### Given records
(** C10: a plain text message (no media, no command) from a sender outside
    the whitelist is routed to [handle_text_message], which returns at once:
    no reply is sent, no job is queued, the world is left as it was. *)
Theorem unauthorized_text_ignored `{PyLib} (allowed : gset Z) (r : result Z)
  (u : update) (w : world) :
  effective_user_id u ∉ allowed →
  plain_text (upd_message u) →
  handle_text_message allowed r u w = (Ok tt, w) ∧
  process_update allowed r u w = (Ok tt, w).
Proof.
  intros Hu Hp.
  assert (E : handle_text_message allowed r u w = (Ok tt, w)).
  { unfold handle_text_message.
    rewrite is_user_allowed_false by exact Hu. reflexivity. }
  split; [exact E |].
  rewrite process_update_plain_text by exact Hp. exact E.
Qed.

Lemma unauthorized_text_ignored_witness :
  (7 ∉ ({[42]} : gset Z)) ∧
  plain_text (upd_message stranger_text) ∧
  @process_update Posix.lib {[42]} (Ok 101) stranger_text (World ∅ ∅ [] [])
  = (Ok tt, World ∅ ∅ [] []).
Proof.
  assert (Hu : effective_user_id stranger_text ∉ ({[42]} : gset Z))
    by decide_by_compute.
  assert (Hp : plain_text (upd_message stranger_text))
    by (repeat split; reflexivity).
  split; [exact Hu |]. split; [exact Hp |].
  exact (proj2 (@unauthorized_text_ignored Posix.lib {[42]} (Ok 101)
                  stranger_text (World ∅ ∅ [] []) Hu Hp)).
Defined.

(** ** Configuration loading *)

Section ConfigFacts.
Context `{PyLib}.

(** The whitelist fails to parse exactly when some non-blank piece is not
    an integer literal. *)
Lemma parse_ids_None (pieces : list string) :
  parse_ids pieces = None ↔
  ∃ uid, uid ∈ pieces ∧ str_strip uid ≠ "" ∧ int_of_str (str_strip uid) = None.
Proof.
  induction pieces as [| p ps IH]; simpl.
  - split; [discriminate | intros (uid & Hin & _); by apply elem_of_nil in Hin].
  - destruct (String.eqb_spec (str_strip p) "") as [Eb | Eb]; simpl.
    + rewrite IH. split.
      * intros (uid & Hin & Hs & Hi). exists uid.
        split; [by apply elem_of_cons; right | done].
      * intros (uid & Hin & Hs & Hi). apply elem_of_cons in Hin as [-> | Hin];
          [contradiction | by exists uid].
    + destruct (int_of_str (str_strip p)) as [n |] eqn:Ei.
      * destruct (parse_ids ps) as [ids |] eqn:Ep; simpl.
        -- split; [discriminate |].
           intros (uid & Hin & Hs & Hi).
           apply elem_of_cons in Hin as [-> | Hin]; [congruence |].
           destruct IH as [_ IH2].
           discriminate IH2. by exists uid.
        -- split; [intros _ | reflexivity].
           destruct IH as [IH1 _]. destruct (IH1 eq_refl) as (uid & Hin & Hs & Hi).
           exists uid. split; [by apply elem_of_cons; right | done].
      * split; [intros _ | reflexivity].
        exists p. split; [by apply elem_of_cons; left | done].
Qed.

(** Blank pieces are skipped: a string of commas and blanks gives the
    empty whitelist. *)
Lemma parse_ids_blank (pieces : list string) :
  (∀ uid, uid ∈ pieces → str_strip uid = "") → parse_ids pieces = Some ∅.
Proof.
  induction pieces as [| p ps IH]; intros Hb; simpl; [reflexivity |].
  rewrite (Hb p) by (by apply elem_of_cons; left). simpl.
  apply IH. intros uid Hin. apply Hb. by apply elem_of_cons; right.
Qed.

Lemma parse_whitelist_absent : parse_whitelist None = Some ∅.
Proof. reflexivity. Qed.

End ConfigFacts.

(** C9: loading the configuration (a) exits with code 1 and the token
    diagnostic when the bot credential is absent (or empty); (b) with a
    credential, exits with code 1 and the whitelist diagnostic when the
    whitelist string is present and one of its non-blank comma-separated
    pieces is not an integer; (c) with a credential and a whitelist that
    parses to the empty set, prints the warning and continues with the empty
    whitelist. *)
Theorem load_config_outcomes `{PyLib} (env : environ) :
  (truthy (env_TELEGRAM_BOT_TOKEN env) = false →
   load_config env = (Exit 1, [ERR_TOKEN])) ∧
  (∀ s uid,
     truthy (env_TELEGRAM_BOT_TOKEN env) = true →
     env_ALLOWED_USER_IDS env = Some s → s ≠ "" →
     uid ∈ str_split "," s → str_strip uid ≠ "" →
     int_of_str (str_strip uid) = None →
     load_config env = (Exit 1, [ERR_IDS])) ∧
  (∀ tok,
     env_TELEGRAM_BOT_TOKEN env = Some tok → tok ≠ "" →
     parse_whitelist (env_ALLOWED_USER_IDS env) = Some ∅ →
     load_config env = (Loaded tok ∅, [WARN_EMPTY])).
Proof.
  split; [| split].
  - intros Ht. unfold load_config. rewrite Ht. reflexivity.
  - intros s uid Ht Es Hs Hin Hb Hi. unfold load_config. rewrite Ht. simpl.
    assert (Ep : parse_whitelist (env_ALLOWED_USER_IDS env) = None).
    { rewrite Es. unfold parse_whitelist.
      change (default "" (Some s)) with s. cbv zeta.
      rewrite truthy_Some by exact Hs.
      apply parse_ids_None. by exists uid. }
    rewrite Ep. reflexivity.
  - intros tok Et Htok Ep. unfold load_config.
    rewrite Et, truthy_Some by exact Htok. simpl. rewrite Ep.
    rewrite bool_decide_true by reflexivity. reflexivity.
Qed.

Lemma load_config_outcomes_witness :
  (@load_config Posix.lib (Environ None (Some "1,2")) = (Exit 1, [ERR_TOKEN])) ∧
  (@load_config Posix.lib (Environ (Some "123:abc") (Some "12, x7"))
   = (Exit 1, [ERR_IDS])) ∧
  (@load_config Posix.lib (Environ (Some "123:abc") (Some " , "))
   = (Loaded "123:abc" ∅, [WARN_EMPTY])).
Proof.
  split; [| split].
  - apply (proj1 (@load_config_outcomes Posix.lib (Environ None (Some "1,2")))).
    reflexivity.
  - apply (proj1 (proj2 (@load_config_outcomes Posix.lib
                           (Environ (Some "123:abc") (Some "12, x7"))))
             "12, x7" " x7").
    + reflexivity.
    + reflexivity.
    + discriminate.
    + decide_by_compute.
    + vm_compute. discriminate.
    + vm_compute. reflexivity.
  - apply (proj2 (proj2 (@load_config_outcomes Posix.lib
                           (Environ (Some "123:abc") (Some " , "))))
             "123:abc").
    + reflexivity.
    + discriminate.
    + vm_compute. reflexivity.
Defined.

(** ** The worker: what a computation leaves alone *)

Lemma keeps_intro_nil {A} (Q : event → bool) (m : M A) :
  (∀ w r w', m w = (r, w') →
     locked w' = locked w ∧ queue w' = queue w ∧ trace w' = trace w) →
  keeps Q m.
Proof.
  intros Hm w r w' E. destruct (Hm w r w' E) as (Hl & Hq & Ht).
  split; [exact Hl |]. split; [exact Hq |].
  exists []. rewrite app_nil_r. split; [exact Ht | reflexivity].
Qed.

Lemma keeps_ret {A} Q (a : A) : keeps Q (ret a).
Proof. apply keeps_intro_nil. intros w r w' [= <- <-]. done. Qed.

Lemma keeps_raise {A} Q (e : exn) : keeps Q (@raise A e).
Proof. apply keeps_intro_nil. intros w r w' [= <- <-]. done. Qed.

Lemma keeps_of_outcome Q (r : option exn) : keeps Q (of_outcome r).
Proof. destruct r; [apply keeps_raise | apply keeps_ret]. Qed.

Lemma keeps_path_exists Q (p : string) : keeps Q (path_exists p).
Proof. apply keeps_intro_nil. intros w r w' [= <- <-]. done. Qed.

Lemma keeps_write_file Q (p : string) : keeps Q (write_file p).
Proof. apply keeps_intro_nil. intros w r w' [= <- <-]. done. Qed.

Lemma keeps_os_remove Q (p : string) : keeps Q (os_remove p).
Proof.
  apply keeps_intro_nil. intros w r w'. unfold os_remove.
  repeat case_bool_decide; intros [= <- <-]; done.
Qed.

Lemma keeps_emit (Q : event → bool) (ev : event) :
  Q ev = true → keeps Q (emit ev).
Proof.
  intros HQ w r w' [= <- <-]. simpl. split; [done |]. split; [done |].
  exists [ev]. split; [done |]. simpl. by rewrite HQ.
Qed.

Lemma keeps_bind {A B} Q (m : M A) (f : A → M B) :
  keeps Q m → (∀ a, keeps Q (f a)) → keeps Q (bind m f).
Proof.
  intros Hm Hf w r w' E. unfold bind in E.
  destruct (m w) as [[a | ex] w1] eqn:E1.
  - destruct (Hm _ _ _ E1) as (Hl1 & Hq1 & tr1 & Ht1 & HQ1).
    destruct (Hf a _ _ _ E) as (Hl2 & Hq2 & tr2 & Ht2 & HQ2).
    split; [congruence |]. split; [congruence |].
    exists (tr1 ++ tr2)%list. rewrite Ht2, Ht1, app_assoc, forallb_app, HQ1, HQ2.
    done.
  - injection E as <- <-. exact (Hm _ _ _ E1).
Qed.

Lemma keeps_try_except {A} Q (m : M A) (hs : list ((exn → bool) * (exn → M A))) :
  keeps Q m → Forall (λ ch, ∀ e, keeps Q (snd ch e)) hs →
  keeps Q (try_except m hs).
Proof.
  intros Hm Hhs w r w' E. unfold try_except in E.
  destruct (m w) as [[a | ex] w1] eqn:E1.
  - injection E as <- <-. exact (Hm _ _ _ E1).
  - assert (Hsel : match select_handler hs ex with
                   | Some h => keeps Q h
                   | None => True
                   end).
    { clear E. induction Hhs as [| [c h] hs' Hh _ IH]; simpl; [done |].
      destruct (c ex); [apply Hh | exact IH]. }
    destruct (select_handler hs ex) as [h |].
    + destruct (Hm _ _ _ E1) as (Hl1 & Hq1 & tr1 & Ht1 & HQ1).
      destruct (Hsel _ _ _ E) as (Hl2 & Hq2 & tr2 & Ht2 & HQ2).
      split; [congruence |]. split; [congruence |].
      exists (tr1 ++ tr2)%list.
      rewrite Ht2, Ht1, app_assoc, forallb_app, HQ1, HQ2. done.
    + injection E as <- <-. exact (Hm _ _ _ E1).
Qed.

Lemma keeps_try_finally {A} Q (m : M A) (f : M unit) :
  keeps Q m → keeps Q f → keeps Q (try_finally m f).
Proof.
  intros Hm Hf w r w' E. unfold try_finally in E.
  destruct (m w) as [r1 w1] eqn:E1. destruct (f w1) as [[[] | ex] w2] eqn:E2;
    injection E as <- <-.
  all: destruct (Hm _ _ _ E1) as (Hl1 & Hq1 & tr1 & Ht1 & HQ1).
  all: destruct (Hf _ _ _ E2) as (Hl2 & Hq2 & tr2 & Ht2 & HQ2).
  all: split; [congruence |]; split; [congruence |].
  all: exists (tr1 ++ tr2)%list.
  all: rewrite Ht2, Ht1, app_assoc, forallb_app, HQ1, HQ2; done.
Qed.

Lemma keeps_if {A} Q (b : bool) (m1 m2 : M A) :
  keeps Q m1 → keeps Q m2 → keeps Q (if b then m1 else m2).
Proof. by destruct b. Qed.

(** Decomposes a computation along its combinators. *)
Ltac keeps_tac :=
  repeat first
    [ progress intros
    | apply keeps_bind | apply keeps_try_except | apply keeps_try_finally
    | apply keeps_if | apply keeps_ret | apply keeps_raise
    | apply keeps_of_outcome | apply keeps_path_exists
    | apply keeps_write_file | apply keeps_os_remove
    | apply keeps_emit; reflexivity
    | match goal with |- Forall _ _ => constructor; simpl end ].





Section WorkerFacts.
Context `{PyLib}.

Lemma keeps_edit_text Q (p : purpose) (t : Z) (x : string) (r : option exn) :
  Q (EvEdit p t x r) = true → keeps Q (edit_text p t x r).
Proof.
  intros HQ. unfold edit_text. apply keeps_bind; [by apply keeps_emit |].
  intros _. apply keeps_of_outcome.
Qed.

Lemma keeps_reply_text Q (p : purpose) (t : Z) (x : string) (r : option exn) :
  Q (EvReply p t x r) = true → keeps Q (reply_text p t x r).
Proof.
  intros HQ. unfold reply_text. apply keeps_bind; [by apply keeps_emit |].
  intros _. apply keeps_of_outcome.
Qed.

### Task to carry out
Which of the lines in the material carry the string "diagnostic"? Pull them out.

### The completed task
    diagnostic when the bot credential is absent (or empty); (b) with a
    credential, exits with code 1 and the whitelist diagnostic when the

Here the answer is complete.